Copy word for word the lines from the start of the records through the line that contains "(** The tables", both included.

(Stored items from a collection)
((
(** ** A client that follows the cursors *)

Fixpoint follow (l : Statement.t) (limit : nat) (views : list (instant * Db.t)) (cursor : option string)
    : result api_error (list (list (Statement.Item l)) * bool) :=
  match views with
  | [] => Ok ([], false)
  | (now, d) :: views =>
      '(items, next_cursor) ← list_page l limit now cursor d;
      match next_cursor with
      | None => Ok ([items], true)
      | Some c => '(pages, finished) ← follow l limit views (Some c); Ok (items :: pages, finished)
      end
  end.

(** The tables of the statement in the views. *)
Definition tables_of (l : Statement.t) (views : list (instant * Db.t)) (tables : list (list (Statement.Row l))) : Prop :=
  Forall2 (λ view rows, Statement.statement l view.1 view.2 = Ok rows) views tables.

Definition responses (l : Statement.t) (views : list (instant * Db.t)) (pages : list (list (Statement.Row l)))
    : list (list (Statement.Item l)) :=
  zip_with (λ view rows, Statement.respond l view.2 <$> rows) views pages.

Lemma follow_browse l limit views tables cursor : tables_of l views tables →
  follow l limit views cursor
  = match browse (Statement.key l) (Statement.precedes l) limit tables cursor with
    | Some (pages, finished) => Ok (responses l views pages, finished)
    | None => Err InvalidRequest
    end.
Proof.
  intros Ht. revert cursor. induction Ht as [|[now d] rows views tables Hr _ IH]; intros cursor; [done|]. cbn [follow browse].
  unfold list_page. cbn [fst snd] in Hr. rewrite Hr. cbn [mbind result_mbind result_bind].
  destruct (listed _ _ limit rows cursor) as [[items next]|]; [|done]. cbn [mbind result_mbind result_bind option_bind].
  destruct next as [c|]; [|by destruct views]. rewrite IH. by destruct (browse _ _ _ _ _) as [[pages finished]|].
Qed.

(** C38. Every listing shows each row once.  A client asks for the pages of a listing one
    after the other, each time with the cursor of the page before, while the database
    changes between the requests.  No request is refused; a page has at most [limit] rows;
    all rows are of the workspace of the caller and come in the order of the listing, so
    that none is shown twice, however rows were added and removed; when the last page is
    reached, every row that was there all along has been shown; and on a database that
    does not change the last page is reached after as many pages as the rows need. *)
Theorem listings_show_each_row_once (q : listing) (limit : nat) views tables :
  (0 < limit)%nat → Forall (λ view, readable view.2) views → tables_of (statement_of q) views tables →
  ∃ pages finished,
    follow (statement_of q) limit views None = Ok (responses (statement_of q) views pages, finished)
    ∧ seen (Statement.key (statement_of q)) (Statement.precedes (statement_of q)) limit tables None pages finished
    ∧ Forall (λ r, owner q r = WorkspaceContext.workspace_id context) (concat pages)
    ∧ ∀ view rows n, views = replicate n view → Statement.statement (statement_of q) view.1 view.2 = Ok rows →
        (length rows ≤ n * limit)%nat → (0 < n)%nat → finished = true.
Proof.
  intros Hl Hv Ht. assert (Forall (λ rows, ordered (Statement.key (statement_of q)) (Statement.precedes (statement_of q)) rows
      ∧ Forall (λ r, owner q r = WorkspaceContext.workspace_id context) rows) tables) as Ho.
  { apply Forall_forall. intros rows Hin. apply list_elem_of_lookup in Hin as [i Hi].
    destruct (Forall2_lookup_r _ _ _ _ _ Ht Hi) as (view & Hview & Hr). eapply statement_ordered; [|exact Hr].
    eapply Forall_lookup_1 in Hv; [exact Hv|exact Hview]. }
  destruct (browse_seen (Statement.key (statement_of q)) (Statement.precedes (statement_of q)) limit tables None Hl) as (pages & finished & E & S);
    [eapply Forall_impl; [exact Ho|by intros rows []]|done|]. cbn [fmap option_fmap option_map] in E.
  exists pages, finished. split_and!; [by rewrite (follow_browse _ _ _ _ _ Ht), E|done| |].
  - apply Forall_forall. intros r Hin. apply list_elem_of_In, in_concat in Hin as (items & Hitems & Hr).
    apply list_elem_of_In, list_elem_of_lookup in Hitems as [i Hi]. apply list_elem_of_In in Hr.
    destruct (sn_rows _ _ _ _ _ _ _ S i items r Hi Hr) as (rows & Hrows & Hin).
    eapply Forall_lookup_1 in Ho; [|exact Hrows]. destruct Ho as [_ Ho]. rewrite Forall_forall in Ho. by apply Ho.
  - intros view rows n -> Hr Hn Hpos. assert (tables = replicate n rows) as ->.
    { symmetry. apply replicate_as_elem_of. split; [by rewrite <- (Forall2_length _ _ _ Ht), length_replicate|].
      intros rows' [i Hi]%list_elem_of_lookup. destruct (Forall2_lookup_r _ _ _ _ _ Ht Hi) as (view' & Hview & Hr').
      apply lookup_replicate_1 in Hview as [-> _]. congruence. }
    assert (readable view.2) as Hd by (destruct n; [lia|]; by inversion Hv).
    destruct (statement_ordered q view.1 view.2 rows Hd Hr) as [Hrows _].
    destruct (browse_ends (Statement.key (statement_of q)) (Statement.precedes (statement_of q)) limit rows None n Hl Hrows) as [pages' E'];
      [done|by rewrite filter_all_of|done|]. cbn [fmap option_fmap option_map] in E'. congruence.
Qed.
))
# [EXERCISE OUTPUT]
(** ** A client that follows the cursors *)

Fixpoint follow (l : Statement.t) (limit : nat) (views : list (instant * Db.t)) (cursor : option string)
    : result api_error (list (list (Statement.Item l)) * bool) :=
  match views with
  | [] => Ok ([], false)
  | (now, d) :: views =>
      '(items, next_cursor) ← list_page l limit now cursor d;
      match next_cursor with
      | None => Ok ([items], true)
      | Some c => '(pages, finished) ← follow l limit views (Some c); Ok (items :: pages, finished)
      end
  end.

(** The tables of the statement in the views. *)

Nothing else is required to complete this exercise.